The extraction of the produced hydrocarbons from the yeast cells via the general laboratory technique of cell lysing is expected to be infeasible in an industrial setting and hence there is a need to enable extraction from the media itself. In addition to that the increase in cellular hydrocarbons could be toxic to our yeast Yarrowia lipolytica. To tackle both these issues, initially we came up with the solution of overexpressing the existing efflux pump in Y.lipolytica to actively pump the hydrocarbons out of the cells.

We chose the ATP-Binding Cassette 2 (ABC2) transporter as a candidate for this because of existing literature on its ability to improve alkane tolerance in Y.lipolytica by pumping them out.[1]

Efflux pumps are known to exhibit affinity towards a broad range of substrates, and in the context of our project, ABC2 transporter is expected to show similar affinity towards both fatty acids and alkanes. This poses an issue because in the last step of our engineered pathway, fatty acids (palmitic acid, stearic acid, oleic acid and linoleic acid) are converted into the associated alkanes (pentadecane, heptadecane, heptadecene and heptadecadiene respectively) via the action of photo-decarboxylase from C.variabilis (CvFAP) .An increased outflux of fatty acids from the cell implies a flux leakage from our engineered pathway , resulting in an overall decrease in the efficiency of our solution.

To overcome this issue we decided to engineer the ABC2 transporter pump from Y.lipolytica with the objective of biasing its affinity more towards the alkanes compared to the fatty acids. We propose that the overexpression of our engineered efflux pump in the yeast cells should make the extraction of our desired hydrocarbons from the medium feasible without compromising on the flux flow in our engineered pathway.

Structure and Mechanism of ABC Transporters

ATP-binding cassette transporters are a family of ubiquitous membrane-bound proteins found in all prokaryotes as well plants, fungi, yeast and animals and plays a crucial role in the transport of a wide range of substances across biological membranes. Structurally the ABC transporters comprises of two Transmembrane Domains (TMDs), which contain helices that form a channel for the substrate transport and two Nucleotide Binding Domains (NBDs), involved in ATP hydrolysis.

The ATP switch model describes the mechanism of the ABC transporters.

ATP switch model

The model involves repeated communication between the NBDs and TMDs via nonvalent conformational changes. It describes the mechanism of the pump as a consequence of the constant switching between the open dimer (NBD domains separated) and the closed dimer (NBD dimerized) conformations of the NBDs. It involves the following steps.

Engineering Principle

As the aim of this project was to engineer the already existing ABC2 transporter in Y.lipolytica to make it more specific towards alkanes over fatty acids, initially we went through literature and analysed the binding sites associated with fatty acids and alkanes. Both were characterized as hydrophobic cavities with its length correlated with the length of the binding molecule. We came across the presence of a basic amino acid residue in fatty acid binding sites, coordinating with the head group, as the only point of difference between the two.[3] We designed our engineering cycle of docking-mutations and structural predictions to exploit this feature.
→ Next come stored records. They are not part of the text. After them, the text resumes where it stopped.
(* ===== verification/ArmExidxSpec.v ===== *)
(** * ArmExidxSpec: the unwinding instructions of the ARM EHABI

    The instructions of the exception handling ABI for the ARM architecture with
    their encoding and their meaning, the layouts of an entry of .ARM.exidx, and
    the theorems that [ArmExidx] reads the entries and runs the instructions. *)

From S2P Require Import Prelude Memory DwarfMemory Regs ArmExidx.

(** ** Every input ends *)

Lemma bits_set_shiftl mask r : 0 <= r -> bits_set mask (Z.shiftl 1 r) = Z.testbit mask r.
Proof.
  intros Hr. unfold bits_set. rewrite Z.shiftl_1_l. destruct (Z.testbit mask r) eqn:E.
  - apply negb_true_iff, Z.eqb_neq. intros H. assert (Z.testbit (Z.land mask (2 ^ r)) r = false) as Hf by (by rewrite H, Z.bits_0).
    by rewrite Z.land_spec, E, Z.pow2_bits_true in Hf by done.
  - apply negb_false_iff, Z.eqb_eq. apply Z.bits_inj_iff'. intros i Hi. rewrite Z.bits_0, Z.land_spec, Z.pow2_bits_eqb by done.
    destruct (Z.eqb_spec r i) as [<-|]; [by rewrite E|by rewrite andb_false_r].
Qed.

(** What the checks of the decoder rely on. *)
Definition prefix_ok (b : Z) : bool :=
  match Z.shiftr b 6 with
  | 0 | 1 => true
  | 2 =>
      match Z.land (Z.shiftr b 4) 3 with
      | 0 => Z.shiftr b 4 =? 8
      | 1 => Z.shiftr b 4 =? 9
      | 2 => Z.shiftr b 4 =? 10
      | _ => match Z.land b 15 with
             | 0 | 1 | 2 | 3 => true
             | _ => if bits_set b 8 then Z.ldiff b 7 =? 0xb8 else true
             end
      end
  | 3 =>
      match Z.land (Z.shiftr b 3) 7 with
      | 0 => Z.ldiff b 7 =? 0xc0
      | 1 => Z.ldiff b 7 =? 0xc8
      | 2 => Z.ldiff b 7 =? 0xd0
      | _ => true
      end
  | _ => false
  end.

Lemma byte_prefix b : is_byte b -> prefix_ok b = true.
Proof.
  intros Hb. assert (forallb prefix_ok (seqZ 0 256) = true) as H by by vm_compute.
  rewrite forallb_forall in H. apply H, list_elem_of_In, elem_of_seqZ. unfold is_byte in Hb. lia.
Qed.

(** The statuses a decoder that returns false leaves. *)
Definition decode_statuses : list ArmStatus :=
  [ARM_STATUS_NO_UNWIND; ARM_STATUS_FINISH; ARM_STATUS_RESERVED; ARM_STATUS_SPARE; ARM_STATUS_TRUNCATED;
   ARM_STATUS_READ_FAILED].

Section Total.
Context (process_memory : Memory) (torn : Z).
Implicit Types s : ArmExidx.

(** What a part of the decoder leaves: bytes are only taken from the front. *)
Definition decoded s (b : bool) s' : Prop :=
  arm_data_ s' `suffix_of` arm_data_ s /\
  if b then status_ s' = status_ s else status_ s' ∈ decode_statuses.

Local Abbreviation safe m Q := (wp unless_undef m Q).

Lemma decoded_trans s s1 s2 b : arm_data_ s1 `suffix_of` arm_data_ s -> status_ s1 = status_ s -> decoded s1 b s2 -> decoded s b s2.
Proof. intros H1 E1 [H2 H3]. split; [by etrans|]. destruct b; congruence. Qed.

Lemma arm_fail_decoded e s : e ∈ decode_statuses -> safe (arm_fail e) (decoded s) s.
Proof. by split. Qed.

Lemma safe_skipped k s : safe k (decoded s) s -> safe (unless_skipped k) (decoded s) s.
Proof. intros H. unfold unless_skipped. wp_step. wp_step. by case_match; [by wp_step|]. Qed.

Lemma safe_add_cfa n s : safe (add_cfa n ;; ret true) (decoded s) s.
Proof. by split. Qed.

Lemma safe_GetByte (k : Z -> M ArmExidx bool) s : Forall is_byte (arm_data_ s) ->
  (forall b s', is_byte b -> Forall is_byte (arm_data_ s') -> arm_data_ s = b :: arm_data_ s' -> status_ s' = status_ s ->
     safe (k b) (decoded s') s') ->
  safe (let? b := GetByte else ret false in k b) (fun b s' => decoded s b s' /\
    (b = true -> (length (arm_data_ s') < length (arm_data_ s))%nat)) s.
Proof.
  intros Hb Hk. wp_step. unfold GetByte. wp_step. wp_step. destruct (arm_data_ s) as [|b data] eqn:E.
  - wp_go. split; [|done]. split; [done|]. simpl. by_decide.
  - wp_go. inversion Hb; subst. set (s' := set_arm_data data s). eapply wp_mono; [by apply (Hk b s')|].
    intros [] s'' Hd; (split; [eapply (decoded_trans s s'); [rewrite E; by exists [b]|done|done]|]); [|done].
    intros _. destruct Hd as [Hsuf _]. apply suffix_length in Hsuf. simpl in *. lia.
Qed.

Lemma decoded_only s m : safe m (fun b s' => decoded s b s' /\ (b = true -> (length (arm_data_ s') < length (arm_data_ s))%nat)) s ->
  safe m (decoded s) s.
Proof. intros H. eapply wp_mono; [exact H|]. by intros b s' [H' _]. Qed.

Lemma safe_pop_register r s : safe (pop_register process_memory torn r) (decoded s) s.
Proof.
  unfold pop_register. wp_step. wp_step. destruct (Read32 _ _); [by split|].
  apply wp_bind, wp_modify, wp_bind, wp_modify, wp_ret. split; [done|]. simpl. by_decide.
Qed.

Lemma safe_pop_registers rs s : safe (pop_registers process_memory torn rs) (decoded s) s.
Proof.
  revert s. induction rs as [|r rs IH]; intros s; simpl; [by split|].
  wp_step. eapply wp_mono; [apply safe_pop_register|]. intros [] s' Hd; [|done].
  destruct Hd as [H1 H2]. eapply wp_mono; [apply IH|]. intros b s'' H. by eapply decoded_trans.
Qed.

Lemma safe_uleb l s : Forall is_byte (arm_data_ s) ->
  forall fuel, (length (arm_data_ s) < fuel)%nat ->
  safe (iter fuel uleb_round l) (fun o s' => decoded s (bool_decide (is_Some o)) s') s.
Proof.
  intros Hb fuel Hf.
  eapply (wp_iter unless_undef uleb_round
    (fun _ s' => arm_data_ s' `suffix_of` arm_data_ s /\ status_ s' = status_ s) (fun _ s' => length (arm_data_ s'))); [|done|done].
  intros [result shift] s1 [H1 H2]. unfold uleb_round. wp_step. unfold GetByte. wp_step. wp_step.
  destruct (arm_data_ s1) as [|b data] eqn:E.
  - wp_go. split; [simpl; by rewrite E|]. simpl. by_decide.
  - assert (data `suffix_of` arm_data_ s) by (by eapply suffix_cons_l).
    wp_go; try done. split; [done|lia].
Qed.

Ltac decode_step :=
  lazymatch goal with
  | |- wp _ (unless_skipped _) (decoded _) _ => apply safe_skipped
  | |- wp _ (add_cfa _ ;; ret true) (decoded _) _ => apply safe_add_cfa
  | |- wp _ (arm_fail _) (decoded _) _ => apply arm_fail_decoded; by_decide
  | |- wp _ (pop_registers _ _ _) (decoded _) _ => apply safe_pop_registers
  | |- wp _ (let? b := GetByte else ret false in _) (decoded _) _ =>
      apply decoded_only, safe_GetByte; [done|intros ? ? ? ? ? ?]
  | |- wp _ (if ?c then _ else _) (decoded _) _ => destruct c eqn:?
  | |- wp _ (CHECK ?c ;; _) (decoded _) _ => wp_step; apply wp_CHECK; [intros _|congruence]
  end.

Lemma safe_10_00 b s : Forall is_byte (arm_data_ s) -> (Z.shiftr b 4 =? 8) = true ->
  safe (DecodePrefix_10_00 process_memory torn b) (decoded s) s.
Proof.
  intros Hd Hb. unfold DecodePrefix_10_00. repeat decode_step. wp_step.
  eapply wp_mono; [apply safe_pop_registers|]. intros [] s1 Hs1; [|done].
  repeat (apply wp_bind; case_match); by repeat wp_step.
Qed.

Lemma safe_10_10 b s : (Z.shiftr b 4 =? 10) = true -> safe (DecodePrefix_10_10 process_memory torn b) (decoded s) s.
Proof.
  intros Hb. unfold DecodePrefix_10_10. repeat decode_step. wp_step.
  eapply wp_mono; [apply safe_pop_registers|]. intros [] s1 Hs1; [|done]. case_match; [|by wp_step].
  eapply wp_mono; [apply safe_pop_register|]. intros b' s2 H2. destruct Hs1. by eapply decoded_trans.
Qed.

Lemma safe_10_11_0010 s : Forall is_byte (arm_data_ s) -> safe DecodePrefix_10_11_0010 (decoded s) s.
Proof.
  intros Hd. unfold DecodePrefix_10_11_0010. do 3 wp_step.
  eapply wp_mono; [apply safe_uleb; [done|lia]|]. intros [v|] s1 H1; [|done]. destruct H1 as [H1 H2].
  eapply wp_mono; [apply safe_skipped, safe_add_cfa|]. intros b s2 H3. by eapply decoded_trans.
Qed.
(** The next entry. *)
Lemma scanning_next addr s added k s' e : table_at s -> scanning addr s added k s' -> entries !! k = Some e ->
  let s1 := set_sym_cur_offset (u64 (sym_cur_offset_ s' + entry_size_ s')) s' in
  let s2 := set_symbols (symbols_ s1 ++ [info_of load_bias (str_offset_ s) e]) s1 in
  scanned (S k) (if is_function e then s2 else s1) /\ same_table s s1 /\ same_table s s2.
Proof.
  intros Ht [Hsame [Hle Hcur Hsym] Hno Hadd] He s1 s2.
  assert (same_table s s1) as Hs1 by (eapply same_table_trans; [exact Hsame|by destruct s']).
  assert (same_table s s2) as Hs2 by (eapply same_table_trans; [exact Hs1|by destruct s']).
  split; [|done]. pose proof (lookup_lt_Some _ _ _ He) as Hlt.
  destruct (table_at_same s s' Ht Hsame) as [[Hes Hoff] (Hend1 & Hend2 & Hend3) _ _ _ _ _].
  assert (sym_cur_offset_ s1 = sym_offset_ s' + Z.of_nat (S k) * entry_size_ s') as Hcur1.
  { unfold s1. simpl. rewrite Hcur, uwrap_small; unfold in_unsigned, lengthZ in *; nia. }
  assert (functions s' = functions s) as Hfs by (rewrite Hsame; done).
  assert (str_offset_ s = str_offset_ s') as Estr by (rewrite Hsame; done).
  pose proof (functions_snoc s' k e He) as Hsnoc.
  destruct (is_function e) eqn:Ef; (split; [lia|done|]); simpl.
  - change (functions s2) with (functions s'). rewrite Hsnoc, Hsym, Estr. done.
  - change (functions s1) with (functions s'). rewrite Hsnoc, app_nil_r. done.
Qed.
(* ===== verification/ElfInterface.v ===== *)
(** * ElfInterface: what is read of an ELF file
    (libunwindstack/ElfInterface.cpp, ElfInterfaceArm.cpp and their headers)

    The readers of the program and section headers, the symbol tables, the
    shared object name, the compressed debug data and the three ways to step out
    of a frame: .eh_frame, .debug_frame and, on ARM, the exception tables.
    [AddressType] selects the instances of the templates. *)

From S2P Require Import Prelude Memory DwarfMemory Regs DwarfOpTable DwarfOp DwarfCfa DwarfSection DwarfEntries DwarfEhFrame DwarfDebugFrame ArmExidx Symbols.

(** ** What the code takes from outside

    [torn_word] and [torn_regs] are what a Read that fails leaves in its
    destination, [map_order] the order in which an unordered_map is iterated,
    the sorts are std::sort with the comparisons of their callers; [fuel] bounds
    the loops over file content.  The xz decoder is a state with the call that
    consumes input and produces output: the new state, whether it returned
    SZ_OK, whether its status is CODER_STATUS_NOT_FINISHED, the bytes it wrote
    and the number of bytes it consumed. *)
Class Environment := {
  torn_word : Z;
  torn_regs : list Z -> list Z;
  map_order : dwarf_loc_regs_t -> list (Z * DwarfLocation);
  sort_fdes : list DwarfDebugFrame.FdeInfo -> list DwarfDebugFrame.FdeInfo;
  sort_symbols : list Symbols.Info -> list Symbols.Info;
  fuel : nat;
  uninitialized : Z;
  xz_state : Type;
  XzUnpacker_Construct : xz_state;
  XzUnpacker_Code : xz_state -> Z -> list Z -> xz_state * bool * bool * list Z * Z;
  XzUnpacker_IsStreamWasFinished : xz_state -> bool
}.

(** ** The structures of elf.h *)

(** The distance of a field from the start of its structure, and its size. *)
Definition field : Type := Z * Z.

Section Layout.
Context (AT : AddressType).

Definition by_class {A} (a32 a64 : A) : A := match AT with uint32_t => a32 | uint64_t => a64 end.

Definition sizeof_Ehdr : Z := by_class 52 64.
Definition e_phoff : field := by_class (28, 4) (32, 8).
Definition e_shoff : field := by_class (32, 4) (40, 8).
Definition e_phentsize : field := by_class (42, 2) (54, 2).
Definition e_phnum : field := by_class (44, 2) (56, 2).
Definition e_shentsize : field := by_class (46, 2) (58, 2).
Definition e_shnum : field := by_class (48, 2) (60, 2).
Definition e_shstrndx : field := by_class (50, 2) (62, 2).

Definition p_type : field := (0, 4).
Definition p_flags : field := by_class (24, 4) (4, 4).
Definition p_offset : field := by_class (4, 4) (8, 8).
Definition p_vaddr : field := by_class (8, 4) (16, 8).
Definition p_memsz : field := by_class (20, 4) (40, 8).

Definition sizeof_Shdr : Z := by_class 40 64.
Definition sh_name : field := (0, 4).
Definition sh_type : field := (4, 4).
Definition sh_offset : field := by_class (16, 4) (24, 8).
Definition sh_size : field := by_class (20, 4) (32, 8).
Definition sh_link : field := by_class (24, 4) (40, 4).
Definition sh_entsize : field := by_class (36, 4) (56, 8).

Definition sizeof_Dyn : Z := by_class 8 16.
Definition d_tag : field := by_class (0, 4) (0, 8).
Definition d_un : field := by_class (4, 4) (8, 8).

Definition sym_type : SymType := by_class Elf32_Sym Elf64_Sym.

End Layout.

(** A field of a structure that was read as a whole. *)
Definition field_of (f : field) (bs : list Z) : Z := le_combine (slice bs (fst f) (snd f)).

(** [memory_->ReadField(offset, &structure, &structure.f, sizeof(structure.f))] *)
Definition read_field (m : Memory) (offset : Z) (f : field) : option Z := le_combine <$> ReadField m offset (fst f) (snd f).

Definition PT_LOAD : Z := 1.
Definition PT_DYNAMIC : Z := 2.
Definition PT_GNU_EH_FRAME : Z := 0x6474e550.
Definition PT_ARM_EXIDX : Z := 0x70000001.
Definition PF_X : Z := 1.
Definition SHT_PROGBITS : Z := 1.
Definition SHT_SYMTAB : Z := 2.
Definition SHT_STRTAB : Z := 3.
Definition SHT_DYNSYM : Z := 11.
Definition DT_NULL : Z := 0.
Definition DT_STRTAB : Z := 5.
Definition DT_STRSZ : Z := 10.
Definition DT_SONAME : Z := 14.

(** ** The state *)

Record LoadInfo := mkLoadInfo { load_offset : Z; table_offset : Z; table_size : Z }.

Inductive SonameType := SONAME_UNKNOWN | SONAME_VALID | SONAME_INVALID.

(** The class of the object. *)
Inductive InterfaceKind := ElfInterface32 | ElfInterface64 | ElfInterfaceArm.

#[global] Instance InterfaceKind_eq_dec : EqDecision InterfaceKind.
Proof. solve_decision. Defined.

(** The template arguments of its methods. *)
Definition kind_class (k : InterfaceKind) : AddressType :=
  match k with ElfInterface64 => uint64_t | _ => uint32_t end.

(** Pairs of an offset and a size. *)
Record Range := mkRangeOf { range_offset : Z; range_size : Z }.

(** The members [<x>_offset_] and [<x>_size_] are one range.  The last three
    members are those of ElfInterfaceArm. *)
Record ElfInterface := mkInterface {
  kind : InterfaceKind;
  elf_memory_ : Memory;
  pt_loads_ : gmap Z LoadInfo;
  dynamic_ : Range;
  eh_frame_range : Range;
  debug_frame_range : Range;
  gnu_debugdata_ : Range;
  soname_type_ : SonameType;
  soname_ : list Z;
  eh_frame_ : option (DwarfSection EhFrame);
  debug_frame_ : option (DwarfSection DebugFrame);
  elf_symbols_ : list Symbols;
  start_offset_ : Z;
  total_entries_ : Z;
  addrs_ : gmap Z Z
}.

Definition new_ElfInterface (k : InterfaceKind) (memory : Memory) : ElfInterface :=
  mkInterface k memory ∅ (mkRangeOf 0 0) (mkRangeOf 0 0) (mkRangeOf 0 0) (mkRangeOf 0 0) SONAME_UNKNOWN [] None None []
    0 0 ∅.

Definition set_pt_loads (x : gmap Z LoadInfo) (i : ElfInterface) : ElfInterface :=
  mkInterface (kind i) (elf_memory_ i) x (dynamic_ i) (eh_frame_range i) (debug_frame_range i) (gnu_debugdata_ i)
    (soname_type_ i) (soname_ i) (eh_frame_ i) (debug_frame_ i) (elf_symbols_ i) (start_offset_ i) (total_entries_ i)
    (addrs_ i).
Definition set_dynamic (x : Range) (i : ElfInterface) : ElfInterface :=
  mkInterface (kind i) (elf_memory_ i) (pt_loads_ i) x (eh_frame_range i) (debug_frame_range i) (gnu_debugdata_ i)
    (soname_type_ i) (soname_ i) (eh_frame_ i) (debug_frame_ i) (elf_symbols_ i) (start_offset_ i) (total_entries_ i)
    (addrs_ i).
Definition set_eh_frame_range (x : Range) (i : ElfInterface) : ElfInterface :=
  mkInterface (kind i) (elf_memory_ i) (pt_loads_ i) (dynamic_ i) x (debug_frame_range i) (gnu_debugdata_ i)
    (soname_type_ i) (soname_ i) (eh_frame_ i) (debug_frame_ i) (elf_symbols_ i) (start_offset_ i) (total_entries_ i)
    (addrs_ i).
Definition set_debug_frame_range (x : Range) (i : ElfInterface) : ElfInterface :=
  mkInterface (kind i) (elf_memory_ i) (pt_loads_ i) (dynamic_ i) (eh_frame_range i) x (gnu_debugdata_ i)
    (soname_type_ i) (soname_ i) (eh_frame_ i) (debug_frame_ i) (elf_symbols_ i) (start_offset_ i) (total_entries_ i)
    (addrs_ i).
Definition set_gnu_debugdata (x : Range) (i : ElfInterface) : ElfInterface :=
  mkInterface (kind i) (elf_memory_ i) (pt_loads_ i) (dynamic_ i) (eh_frame_range i) (debug_frame_range i) x
    (soname_type_ i) (soname_ i) (eh_frame_ i) (debug_frame_ i) (elf_symbols_ i) (start_offset_ i) (total_entries_ i)
    (addrs_ i).
Definition set_soname_type (x : SonameType) (i : ElfInterface) : ElfInterface :=
  mkInterface (kind i) (elf_memory_ i) (pt_loads_ i) (dynamic_ i) (eh_frame_range i) (debug_frame_range i)
    (gnu_debugdata_ i) x (soname_ i) (eh_frame_ i) (debug_frame_ i) (elf_symbols_ i) (start_offset_ i) (total_entries_
    i) (addrs_ i).
Definition set_soname (x : list Z) (i : ElfInterface) : ElfInterface :=
  mkInterface (kind i) (elf_memory_ i) (pt_loads_ i) (dynamic_ i) (eh_frame_range i) (debug_frame_range i)
    (gnu_debugdata_ i) (soname_type_ i) x (eh_frame_ i) (debug_frame_ i) (elf_symbols_ i) (start_offset_ i)
    (total_entries_ i) (addrs_ i).
Definition set_eh_frame (x : option (DwarfSection EhFrame)) (i : ElfInterface) : ElfInterface :=
  mkInterface (kind i) (elf_memory_ i) (pt_loads_ i) (dynamic_ i) (eh_frame_range i) (debug_frame_range i)
    (gnu_debugdata_ i) (soname_type_ i) (soname_ i) x (debug_frame_ i) (elf_symbols_ i) (start_offset_ i)
    (total_entries_ i) (addrs_ i).
Definition set_debug_frame (x : option (DwarfSection DebugFrame)) (i : ElfInterface) : ElfInterface :=
  mkInterface (kind i) (elf_memory_ i) (pt_loads_ i) (dynamic_ i) (eh_frame_range i) (debug_frame_range i)
    (gnu_debugdata_ i) (soname_type_ i) (soname_ i) (eh_frame_ i) x (elf_symbols_ i) (start_offset_ i) (total_entries_
    i) (addrs_ i).
Definition set_elf_symbols (x : list Symbols) (i : ElfInterface) : ElfInterface :=
  mkInterface (kind i) (elf_memory_ i) (pt_loads_ i) (dynamic_ i) (eh_frame_range i) (debug_frame_range i)
    (gnu_debugdata_ i) (soname_type_ i) (soname_ i) (eh_frame_ i) (debug_frame_ i) x (start_offset_ i) (total_entries_
    i) (addrs_ i).
Definition set_start_offset (x : Z) (i : ElfInterface) : ElfInterface :=
  mkInterface (kind i) (elf_memory_ i) (pt_loads_ i) (dynamic_ i) (eh_frame_range i) (debug_frame_range i)
    (gnu_debugdata_ i) (soname_type_ i) (soname_ i) (eh_frame_ i) (debug_frame_ i) (elf_symbols_ i) x (total_entries_
    i) (addrs_ i).
Definition set_total_entries (x : Z) (i : ElfInterface) : ElfInterface :=
  mkInterface (kind i) (elf_memory_ i) (pt_loads_ i) (dynamic_ i) (eh_frame_range i) (debug_frame_range i)
    (gnu_debugdata_ i) (soname_type_ i) (soname_ i) (eh_frame_ i) (debug_frame_ i) (elf_symbols_ i) (start_offset_ i)
    x (addrs_ i).
Definition set_addrs (x : gmap Z Z) (i : ElfInterface) : ElfInterface :=
  mkInterface (kind i) (elf_memory_ i) (pt_loads_ i) (dynamic_ i) (eh_frame_range i) (debug_frame_range i)
    (gnu_debugdata_ i) (soname_type_ i) (soname_ i) (eh_frame_ i) (debug_frame_ i) (elf_symbols_ i) (start_offset_ i)
    (total_entries_ i) x.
The strategy that we finalised was to dock the protein structure of the ABC2 pump with different fatty acids synthesized by Y.lipolytica (i.e palmitic acid, stearic acid, oleic acid and linoleic acid), identify the basic residue involved in the binding, and mutate it to decrease the binding affinity of the ligand with respect to that specific site. Each cycle of such docking and mutations will be followed by running the mutant amino acid sequence through AlphaFold 2.0 to predict the structure of the variant. Multiple such cycles will be undertaken to reach the mutant pump with a considerable decrease in binding affinity towards fatty acids without affecting that towards the alkanes.

Docking-Mutation-Prediction Cycles

We performed 3 rounds of molecular docking and mutations and generated 3 variants of the pump from the initial structure predicted by AlphaFold 2.0. AutoDock Vina was used for the molecular docking in each cycle.

AutoDock Vina

AutoDock Vina is one of the fastest and most widely used open-source docking engines. It is a turnkey computational docking program that is based on a simple scoring function and rapid gradient-optimization conformational search.[4][5]

The Cycles

The pump of interest, the ABC2 transporter of Y.lipolytica was not structurally characterized in literature. Hence, we ran an AlphaFold 2.0 structural prediction and the prediction with highest confidence score was used for the docking purposes.

The SDF files for the ligands available in the following databases were used:

Fig: Structures of the 4 fatty acids

In each cycle the ligands and the protein structures for the docking were prepared in AutoDock Vina and the necessary .pdbqt files generated. Then the docking was performed on IISER Pune’s PARAM Brahma supercomputer with the .pdbqt files generated earlier and a configuration file specifying the Grid Box, exhaustiveness and energy range as inputs.

Each output gave 9 possible instances of ligand binding.

Fig: ABC2 transporter docked with palmitic acid

In each case the binding sites were visualized using PyMol and the interacting basic residues were identified by analysing the conformations. Later the identified basic residues were mutated with the decrease in binding affinity as the objective in mind. All the mutations were made on the amino acid sequence of the preceding mutant/wild type protein using Benchling as the platform.

The first two sets of docking and mutations were focused on the transmembrane domain of the protein which is characterized in literature to be the binding site for the alkanes and fatty acids. In these cycles, the identified basic residues were mutated into alanine because of its hydrophobic nature and ability to promote alpha helix formation. These two cycles were to eliminate all possible sites that can accommodate fatty acids as substrate for the pump and create more sites accommodating the alkanes.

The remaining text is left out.